— What the task asks —
In the records below, find the line that contains "Theorem getPVsInBoundAvailableOrReleased_exact (metadataSyncer" and the line that contains "assert (E : ∀". Set down exactly those lines and every line between them, and nothing more.

◆ ◆ ◆

Lemma nth_updateAt_other {A} i j (f : A -> A) l :
  i <> j -> nth_error (updateAt i f l) j = nth_error l j.
Proof.
  revert i j; induction l as [|y t IH]; intros [|i] [|j] H; simpl; auto; try lia.
Qed.

Lemma updateAt_out {A} i (f : A -> A) l :
  nth_error l i = None -> updateAt i f l = l.
Proof.
  revert i; induction l as [|y t IH]; intros [|i] H; simpl in *; try discriminate; auto.
  rewrite IH; auto.
Qed.

Lemma sumChips_updateAt i f ps p :
  nth_error ps i = Some p ->
  sumChips (updateAt i f ps) == sumChips ps + (Player.chips (f p) - Player.chips p).
Proof.
  revert i; induction ps as [|x t IH]; intros [|i] H; simpl in *; try discriminate.
  - injection H as ->. lra.
  - specialize (IH i H). lra.
Qed.

(** *** Conservation of the chip moves of blinds, actions and round ends *)

Lemma postBlind_total s idx blind :
  totalChips (postBlind s idx blind) == totalChips s.
Proof.
  unfold postBlind. destruct (nth_error (players s) idx) as [p|] eqn:E; [|reflexivity].
  destruct (Player.isActive p); [|reflexivity].
  rewrite !totalChips_sum. simpl.
  rewrite (sumChips_updateAt _ _ _ _ E). simpl. lra.
Qed.
(** The ownership test of the phase-filtered discovery is [driverOwned]. *)
Lemma ownership_test (metadataSyncer : metadataSyncInformer) (pv : v1.PersistentVolume) :
  hasCSIDriver pv
  || (coCommonInterface_IsFSSEnabled metadataSyncer common_CSIMigration
      && hasVsphereVolume pv
      && isValidvSphereVolume (v1.pv_ObjectMeta pv)) = true
  ↔ driverOwned metadataSyncer pv.
Proof.
  unfold driverOwned.
  rewrite orb_true_iff, !andb_true_iff, hasCSIDriver_true, hasVsphereVolume_true.
  tauto.
Qed.

Lemma phase_test (pv : v1.PersistentVolume) :
  String.eqb (v1.pv_Status_Phase pv) v1.VolumeBound
  || String.eqb (v1.pv_Status_Phase pv) v1.VolumeAvailable
  || String.eqb (v1.pv_Status_Phase pv) v1.VolumeReleased = true
  ↔ boundAvailableOrReleased pv.
Proof.
  unfold boundAvailableOrReleased. rewrite !orb_true_iff, !String.eqb_eq. tauto.
Qed.

(** A loop that appends the elements passing a test computes a filter. *)
Lemma foldl_append_filter {A : Type} (P : A → Prop) `{!∀ x, Decision (P x)}
    (body : list A → A → list A) :
  (∀ acc x, body acc x = if decide (P x) then acc ++ [x] else acc) →
  ∀ l acc, foldl body acc l = acc ++ filter P l.
Proof.
  intros Hbody l. induction l as [|x l IH]; intros acc; simpl.
  - now rewrite app_nil_r.
  - rewrite IH, Hbody, filter_cons. destruct (decide (P x)).
    + now rewrite <- app_assoc.
    + reflexivity.
Qed.

(** C4: when the lister fails its error is returned with a nil slice;
    otherwise [getPVsInBoundAvailableOrReleased] returns, in lister order,
    exactly the volumes that are owned by the driver (a CSI source with this
    plugin's driver name, or, with migration enabled, a legacy vSphere
    source with valid annotations) and whose phase is Bound, Available or
    Released; no other volume is included. *)
Theorem getPVsInBoundAvailableOrReleased_exact (metadataSyncer : metadataSyncInformer) :
  match pvLister_List metadataSyncer with
  | Err err => getPVsInBoundAvailableOrReleased metadataSyncer = ([], Some err)
  | Ok allPVs =>
    getPVsInBoundAvailableOrReleased metadataSyncer
    = (filter (λ pv, driverOwned metadataSyncer pv ∧ boundAvailableOrReleased pv) allPVs,
       None)
    ∧ ∀ pv, pv ∈ (getPVsInBoundAvailableOrReleased metadataSyncer).1
            ↔ pv ∈ allPVs
              ∧ (v1.Driver <$> v1.pv_Spec_CSI pv = Some csitypes_Name
                 ∨ (coCommonInterface_IsFSSEnabled metadataSyncer common_CSIMigration = true
                    ∧ is_Some (v1.pv_Spec_VsphereVolume pv)
                    ∧ isValidvSphereVolume (v1.pv_ObjectMeta pv) = true))
              ∧ (v1.pv_Status_Phase pv = v1.VolumeBound
                 ∨ v1.pv_Status_Phase pv = v1.VolumeAvailable
                 ∨ v1.pv_Status_Phase pv = v1.VolumeReleased)
  end.
Proof.
  unfold getPVsInBoundAvailableOrReleased.
  destruct (pvLister_List metadataSyncer) as [allPVs|err]; [|reflexivity].
  assert (E : ∀ body, body = (λ (acc : list v1.PersistentVolume) pv,
              if hasCSIDriver pv
                 || (coCommonInterface_IsFSSEnabled metadataSyncer common_CSIMigration
                     && hasVsphereVolume pv
                     && isValidvSphereVolume (v1.pv_ObjectMeta pv))
              then
                if String.eqb (v1.pv_Status_Phase pv) v1.VolumeBound
                   || String.eqb (v1.pv_Status_Phase pv) v1.VolumeAvailable
                   || String.eqb (v1.pv_Status_Phase pv) v1.VolumeReleased
                then acc ++ [pv] else acc
              else acc) →
            foldl body [] allPVs
            = filter (λ pv, driverOwned metadataSyncer pv ∧ boundAvailableOrReleased pv)
                     allPVs).
  { intros body ->.
    rewrite (foldl_append_filter
               (λ pv, driverOwned metadataSyncer pv ∧ boundAvailableOrReleased pv));
      [reflexivity|].
    intros acc pv.
    pose proof (ownership_test metadataSyncer pv) as Ho.
    pose proof (phase_test pv) as Hp.
    destruct (decide (driverOwned metadataSyncer pv ∧ boundAvailableOrReleased pv))
      as [[Hd Hb]|Hn].
    - apply Ho in Hd. apply Hp in Hb. now rewrite Hd, Hb.
    - destruct (hasCSIDriver pv || _) eqn:E1; [|reflexivity].
      destruct (String.eqb (v1.pv_Status_Phase pv) v1.VolumeBound || _ || _) eqn:E2;
        [|reflexivity].
      destruct Hn. split; [now apply Ho | now apply Hp]. }
  rewrite (E _ eq_refl). split; [reflexivity|].
  intros pv. simpl. rewrite list_elem_of_filter.
  unfold driverOwned, boundAvailableOrReleased. tauto.
Qed.

(** C5 (as the code has it): when the lister fails its error is returned
    with a nil slice; otherwise [getBoundPVs] returns, in lister order,
    exactly the volumes that have a CSI source with this plugin's driver
    name and whose phase is Bound.  A volume without such a CSI source, a
    migrated legacy volume included, is never returned, whatever the state
    of the migration feature. *)
Theorem getBoundPVs_exact (metadataSyncer : metadataSyncInformer) :
  match pvLister_List metadataSyncer with
  | Err err => getBoundPVs metadataSyncer = ([], Some err)
  | Ok allPVs =>
    getBoundPVs metadataSyncer
    = (filter (λ pv, v1.Driver <$> v1.pv_Spec_CSI pv = Some csitypes_Name
                     ∧ v1.pv_Status_Phase pv = v1.VolumeBound) allPVs,
       None)
    ∧ ∀ pv, pv ∈ (getBoundPVs metadataSyncer).1
            ↔ pv ∈ allPVs
              ∧ v1.Driver <$> v1.pv_Spec_CSI pv = Some csitypes_Name
              ∧ v1.pv_Status_Phase pv = v1.VolumeBound
  end.
Proof.
  unfold getBoundPVs.
  destruct (pvLister_List metadataSyncer) as [allPVs|err]; [|reflexivity].
  rewrite (foldl_append_filter
             (λ pv, v1.Driver <$> v1.pv_Spec_CSI pv = Some csitypes_Name
                    ∧ v1.pv_Status_Phase pv = v1.VolumeBound)).
  - split; [reflexivity|]. intros pv. simpl. rewrite list_elem_of_filter. tauto.
  - intros acc pv.
    pose proof (hasCSIDriver_true pv) as Hc.
    pose proof (String.eqb_eq (v1.pv_Status_Phase pv) v1.VolumeBound) as Hb.
    destruct (decide _) as [[Hd Hp]|Hn].
    + apply Hc in Hd. apply Hb in Hp. now rewrite Hd, Hp.
    + destruct (hasCSIDriver pv); [|reflexivity].
      destruct (String.eqb _ _); [|reflexivity].
      destruct Hn. split; [now apply Hc | now apply Hb].
Qed.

◆ ◆ ◆

— Result below —
Theorem getPVsInBoundAvailableOrReleased_exact (metadataSyncer : metadataSyncInformer) :
  match pvLister_List metadataSyncer with
  | Err err => getPVsInBoundAvailableOrReleased metadataSyncer = ([], Some err)
  | Ok allPVs =>
    getPVsInBoundAvailableOrReleased metadataSyncer
    = (filter (λ pv, driverOwned metadataSyncer pv ∧ boundAvailableOrReleased pv) allPVs,
       None)
    ∧ ∀ pv, pv ∈ (getPVsInBoundAvailableOrReleased metadataSyncer).1
            ↔ pv ∈ allPVs
              ∧ (v1.Driver <$> v1.pv_Spec_CSI pv = Some csitypes_Name
                 ∨ (coCommonInterface_IsFSSEnabled metadataSyncer common_CSIMigration = true
                    ∧ is_Some (v1.pv_Spec_VsphereVolume pv)
                    ∧ isValidvSphereVolume (v1.pv_ObjectMeta pv) = true))
              ∧ (v1.pv_Status_Phase pv = v1.VolumeBound
                 ∨ v1.pv_Status_Phase pv = v1.VolumeAvailable
                 ∨ v1.pv_Status_Phase pv = v1.VolumeReleased)
  end.
Proof.
  unfold getPVsInBoundAvailableOrReleased.
  destruct (pvLister_List metadataSyncer) as [allPVs|err]; [|reflexivity].
  assert (E : ∀ body, body = (λ (acc : list v1.PersistentVolume) pv,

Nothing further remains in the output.